- Born: November 14, 1912 Pueblo, Colorado, US
- Died: April 12, 2001 (aged 88) Chicago, Illinois, US
- Occupations: Businessman and teacher
- Known for: Director of Illinois Department of Revenue, President of the National Insurance Association and various government posts

= Theodore A. Jones =

Theodore A. Jones (1912–2001) was a leading insurance industry figure who held important positions within both the public and private sectors.

==Background==
Jones was born in Pueblo, Colorado on November 14, 1912. In 1933, he graduated from the University of Illinois with a bachelor's degree in accounting and economics. He went on to become only the third African American to become a CPA in Illinois.

==Career==
He served as executive vice president of Supreme Life Insurance Company of America and went on to serve as president of the National Insurance Association, the latter a trade organization representing 48 black-owned and operated insurance companies.

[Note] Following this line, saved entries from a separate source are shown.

(** * GIGS Marketplace API: the request handlers of [main.py] and the schemas
      of [schemas.py], embedded over a model of the document store.

    Python [str] is modelled by [string], one [ascii] per character (code
    points below 256).  A dictionary is a [gmap string _]: Python compares
    dictionaries without regard to insertion order, as [gmap] does. *)

From Stdlib Require Import Ascii String ZArith.
From stdpp Require Import gmap strings list fin_maps pretty.

Local Open Scope string_scope.

(* ===================================================================== *)
(** * Regular expressions

    Two callers need a regular-expression engine: the [pattern=] constraints
    of [schemas.py], and the [$regex] operator that [list_gigs] hands to the
    store.  The engine below covers the fragment made of literal characters,
    [.], [^], [$], [|], grouping and the quantifiers [*], [+], [?]; a pattern
    that uses anything else is reported as [Outside], a pattern that every
    engine refuses is [Rejected]. *)

Module Regex.

Inductive regex : Type :=
| Eps
| Chr (c : ascii)
| Any
| Bol
| Eol
| Cat (r1 r2 : regex)
| Alt (r1 r2 : regex)
| Star (r : regex).

(** The two engines differ in what [$] accepts and are run with different
    options: the store is asked for option [i]. *)
Record dialect : Type := Dialect {
  caseless : bool;
  dollar_before_final_newline : bool
}.

Definition code (c : ascii) : nat := nat_of_ascii c.

Definition is_upper (c : ascii) : bool := (65 <=? code c)%nat && (code c <=? 90)%nat.
Definition is_lower (c : ascii) : bool := (97 <=? code c)%nat && (code c <=? 122)%nat.
Definition is_digit (c : ascii) : bool := (48 <=? code c)%nat && (code c <=? 57)%nat.
Definition is_alnum (c : ascii) : bool := is_upper c || is_lower c || is_digit c.

Definition lower (c : ascii) : ascii :=
  if is_upper c then ascii_of_nat (code c + 32) else c.

Fixpoint lower_str (s : string) : string :=
  match s with
  | EmptyString => EmptyString
  | String c t => String (lower c) (lower_str t)
  end.

(** Characters with a meaning of their own in a pattern. *)
Definition is_meta (c : ascii) : bool :=
  bool_decide (c ∈ ["\"; "^"; "$"; "."; "["; "]"; "|"; "("; ")"; "?"; "*"; "+"; "{"; "}"]%char).

(** Characters the fragment does not cover at all: NUL and everything
    beyond ASCII, whose case folding is not the one of [lower]. *)
Definition is_foreign (c : ascii) : bool := (code c =? 0)%nat || (128 <=? code c)%nat.

Definition plain_char (c : ascii) : bool := negb (is_meta c) && negb (is_foreign c).

Fixpoint plain (s : string) : bool :=
  match s with
  | EmptyString => true
  | String c t => plain_char c && plain t
  end.

(** ** Parsing a pattern *)

Inductive compiled : Type :=
| Compiled (r : regex)
| Rejected
| Outside.

(** What the quantifier that may come next would apply to. *)
Inductive prev : Type := PNone | PAtom | PQuant | PAssert.

(** One open group: the branches already closed by [|] and the items of the
    branch being read, both with the most recent first. *)
Record frame : Type := Frame {
  alts : list regex;
  items : list regex;
  last : prev
}.

Definition empty_frame : frame := Frame [] [] PNone.

Definition cat_of (rev_items : list regex) : regex :=
  fold_left (fun acc x => Cat x acc) rev_items Eps.
(** * ManageUsers: the Flask backend (app.py, models.py, config.py)

    A shallow embedding of the REST handlers of [backend/app.py] over the
    four tables of [backend/models.py].

    - Tables are lists of rows in rowid order; [first()] is the first match.
    - A handler runs inside a unit of work ([session]): it reads and writes
      the [pending] state (SQLAlchemy autoflushes before each query) and only
      [commit] copies it to the [stored] state.  Flask-SQLAlchemy removes the
      session when the request ends, so whatever was not committed is lost.
    - A Python [return] in the middle of a handler and an uncaught exception
      are outcomes of the handler monad.
    - Strings are ASCII strings; time is an integer number of seconds.
    - Python's integers have no bound and SQLite's are signed 64 bit.  The
      offset and the limit of [get_posts] are checked against that range as
      the driver does; a primary key is a natural number, the key of a stored
      row is in range, and a statement about a key with no row says which
      keys it speaks of. *)

From Stdlib Require Import List String Ascii Bool Arith ZArith Lia.
From Stdlib Require Import Permutation Sorted.
Import ListNotations.
Local Open Scope string_scope.
Local Open Scope nat_scope.

Set Implicit Arguments.

(* ===================================================================== *)
(** * models.py                                                           *)
(* ===================================================================== *)

(** werkzeug.security, idealised: a hash is opaque to the handlers, and
    checking a password against it succeeds exactly on the hashed password. *)
Inductive pwhash : Type := Hashed (password : string).

Definition generate_password_hash (password : string) : pwhash :=
  Hashed password.

Definition check_password_hash (h : pwhash) (password : string) : bool :=
  match h with Hashed p => String.eqb p password end.

Module User.
Record t : Type := mk {
  id : nat;
  username : string;
  email : string;
  password_hash : pwhash;
  is_admin : bool;
  created_at : Z
}.

Definition with_username (v : string) (u : t) : t :=
  mk (id u) v (email u) (password_hash u) (is_admin u) (created_at u).
Definition with_email (v : string) (u : t) : t :=
  mk (id u) (username u) v (password_hash u) (is_admin u) (created_at u).
Definition with_is_admin (v : bool) (u : t) : t :=
  mk (id u) (username u) (email u) (password_hash u) v (created_at u).

(** [set_password]: self.password_hash = generate_password_hash(password) *)
Definition set_password (password : string) (u : t) : t :=
  mk (id u) (username u) (email u) (generate_password_hash password)
     (is_admin u) (created_at u).

(** [check_password] *)
Definition check_password (u : t) (password : string) : bool :=
  check_password_hash (password_hash u) password.

(** [to_dict()] with include_sensitive=False, the only use in app.py. *)
Record dict : Type := mk_dict {
  d_id : nat;
  d_username : string;
  d_email : string;
  d_is_admin : bool;
  d_created_at : Z
}.
End User.

Module Post.
Record t : Type := mk {
  id : nat;
  title : string;
  content : string;
  user_id : nat;
  created_at : Z;
  updated_at : Z
}.

Definition with_title (v : string) (p : t) : t :=
  mk (id p) v (content p) (user_id p) (created_at p) (updated_at p).
Definition with_content (v : string) (p : t) : t :=
  mk (id p) (title p) v (user_id p) (created_at p) (updated_at p).
Definition with_updated_at (v : Z) (p : t) : t :=
  mk (id p) (title p) (content p) (user_id p) (created_at p) v.

Record dict : Type := mk_dict {
  d_id : nat;
  d_title : string;
  d_content : string;
  d_user_id : nat;
  d_created_at : Z;
  d_updated_at : Z;
  d_author : option (nat * string);
  d_likes_count : option nat;
  d_comments_count : option nat
}.
End Post.

Module Comment.
Record t : Type := mk {
  id : nat;
  content : string;
  user_id : nat;
  post_id : nat;
  created_at : Z;
  updated_at : Z
}.
(** * bruteforce-statistics: the log-to-statistics pipeline of [main.py]

    A shallow embedding of [get_known_ips] and [compute_stats] together with
    the library calls they rely on ([str.split], [str.splitlines],
    [re.search] / [re.match] on the patterns of the file,
    [datetime.strptime], [datetime.strftime], [collections.Counter],
    [sorted]).

    Text is modelled as [string], that is as sequences of 8-bit characters,
    and the character classes are those Python applies to ASCII text.  On
    text outside ASCII Python's [\w], [\d], [\s] and [str.split] consult
    the Unicode tables (its [\w] accepts an accented letter) and the model
    does not follow them: statements about the shape of what a class
    accepts are made for ASCII logs ([is_ascii]). *)

From Stdlib Require Import Ascii String List Arith Lia Sorted Permutation.
From stdpp Require Import base decidable option list sorting gmap strings.

Local Open Scope string_scope.
Local Open Scope list_scope.
Set Warnings "-abstract-large-number".

(** ** Character classes *)

Module Chars.

Definition code (c : ascii) : nat := nat_of_ascii c.

Definition between (lo hi : nat) (c : ascii) : bool :=
  (lo <=? code c)%nat && (code c <=? hi)%nat.

(** [\d] on ASCII text. *)
Definition is_digit (c : ascii) : bool := between 48 57 c.

Definition is_upper (c : ascii) : bool := between 65 90 c.
Definition is_lower (c : ascii) : bool := between 97 122 c.

(** [\w] on ASCII text: letters, digits and the underscore. *)
Definition is_word (c : ascii) : bool :=
  is_digit c || is_upper c || is_lower c || (code c =? 95)%nat.

(** Whitespace as [str.split()], [str.isspace] and [\s] see it below 128:
    TAB, LF, VT, FF, CR, the separators FS GS RS US, and the space. *)
Definition is_space (c : ascii) : bool :=
  between 9 13 c || between 28 31 c || (code c =? 32)%nat.

(** Line boundaries of [str.splitlines] below 128. *)
Definition is_linebreak (c : ascii) : bool :=
  between 10 13 c || between 28 30 c.

Definition lower (c : ascii) : ascii :=
  if is_upper c then ascii_of_nat (code c + 32) else c.

(** Equality of two characters under [re.IGNORECASE]. *)
Definition eqb_nocase (a b : ascii) : bool := Ascii.eqb (lower a) (lower b).

Definition digit_value (c : ascii) : nat := code c - 48.

End Chars.

(** ** Strings: [split], [join], [splitlines], [int] *)

Module Str.

Fixpoint rev_append (acc s : string) : string :=
  match acc with
  | EmptyString => s
  | String c acc' => rev_append acc' (String c s)
  end.

Definition rev (s : string) : string := rev_append s "".

(** [split_aux cur s]: [cur] is the token being read, reversed. *)
Fixpoint split_aux (cur : string) (s : string) : list string :=
  match s with
  | EmptyString =>
      match cur with EmptyString => [] | _ => [rev cur] end
  | String c s' =>
      if Chars.is_space c
      then match cur with
           | EmptyString => split_aux "" s'
           | _ => rev cur :: split_aux "" s'
           end
      else split_aux (String c cur) s'
  end.

(** [s.split()]: the maximal runs of non-whitespace characters. *)
Definition split (s : string) : list string := split_aux "" s.

(** [sep.join(l)]. *)
Fixpoint join (sep : string) (l : list string) : string :=
  match l with
  | [] => ""
  | [x] => x
  | x :: l' => x ++ sep ++ join sep l'
  end.

(** [splitlines_aux cur s]: [cur] is the line being read, reversed.  A
    carriage return followed by a line feed is one boundary. *)
Fixpoint splitlines_aux (cur : string) (s : string) : list string :=
  match s with
  | EmptyString =>
      match cur with EmptyString => [] | _ => [rev cur] end
  | String c s' =>
      if Chars.is_linebreak c
      then rev cur ::
           match s' with
           | String c' s'' =>
               if (Chars.code c =? 13)%nat && (Chars.code c' =? 10)%nat
               then splitlines_aux "" s''
               else splitlines_aux "" s'
           | EmptyString => []
           end
      else splitlines_aux (String c cur) s'
  end.

(** [s.splitlines()]. *)
Definition splitlines (s : string) : list string := splitlines_aux "" s.

(** [int(s)] for a string of decimal digits. *)
Fixpoint int_aux (acc : nat) (s : string) : nat :=
  match s with
  | EmptyString => acc
  | String c s' => int_aux (10 * acc + Chars.digit_value c) s'
  end.

Definition int (s : string) : nat := int_aux 0 s.

Fixpoint map_chars (f : ascii → ascii) (s : string) : string :=
  match s with
  | EmptyString => ""
  | String c s' => String (f c) (map_chars f s')
  end.

Definition lower (s : string) : string := map_chars Chars.lower s.

(** The first [n] characters of [s]. *)
Fixpoint take (n : nat) (s : string) : string :=
  match n, s with
  | S n', String c s' => String c (take n' s')
  | _, _ => ""
  end.

End Str.

(** ** Regular expressions

    The fragment of [re] the program uses: literals, character classes,
    concatenation, ordered alternation, greedy one-or-more of a class,
    greedy optional groups and named groups, matched by backtracking in
    the order Python's engine tries the alternatives. *)

Module Re.

Inductive regex : Type :=
  | Eps
  | Chr (p : ascii → bool)
  | Cat (r1 r2 : regex)
  | Alt (r1 r2 : regex)
  | Plus (p : ascii → bool)
  | Grp (name : string) (r : regex).

(** [(?: r)?], greedy. *)
Definition Opt (r : regex) : regex := Alt r Eps.

Fixpoint Lit (s : string) : regex :=
  match s with
  | EmptyString => Eps
  | String c s' => Cat (Chr (Ascii.eqb c)) (Lit s')
  end.

(** A literal under [re.IGNORECASE]. *)
Fixpoint LitI (s : string) : regex :=
  match s with
  | EmptyString => Eps
  | String c s' => Cat (Chr (Chars.eqb_nocase c)) (LitI s')
  end.

Fixpoint Cats (rs : list regex) : regex :=
  match rs with
  | [] => Eps
  | [r] => r
  | r :: rs' => Cat r (Cats rs')
  end.

Fixpoint Alts (rs : list regex) : regex :=
  match rs with
  | [] => Chr (λ _, false)
  | [r] => r
  | r :: rs' => Alt r (Alts rs')
  end.

(** The groups of a match, latest binding first. *)
Definition groups : Type := list (string * string).

Fixpoint group (name : string) (g : groups) : option string :=
  match g with
  | [] => None
  | (n, v) :: g' => if String.eqb name n then Some v else group name g'
  end.

Section Matcher.
Context {A : Type}.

In the early 1960s, Jones was appointed by President John F. Kennedy to the Federal Committee on Equal Opportunity in Housing. President Lyndon B. Johnson appointed him as Midwest Great Lakes Regional Director of the Federal Anti-Poverty Program.

From 1963 to 1971, he served as a trustee for his alma mater, the University of Illinois. He was appointed a trustee in 1963, and subsequently was elected to a full 6-year term in 1964

Jones also served as director of the Illinois Department of Revenue and as general manager of radio station WGRT (later WJPC) in Chicago.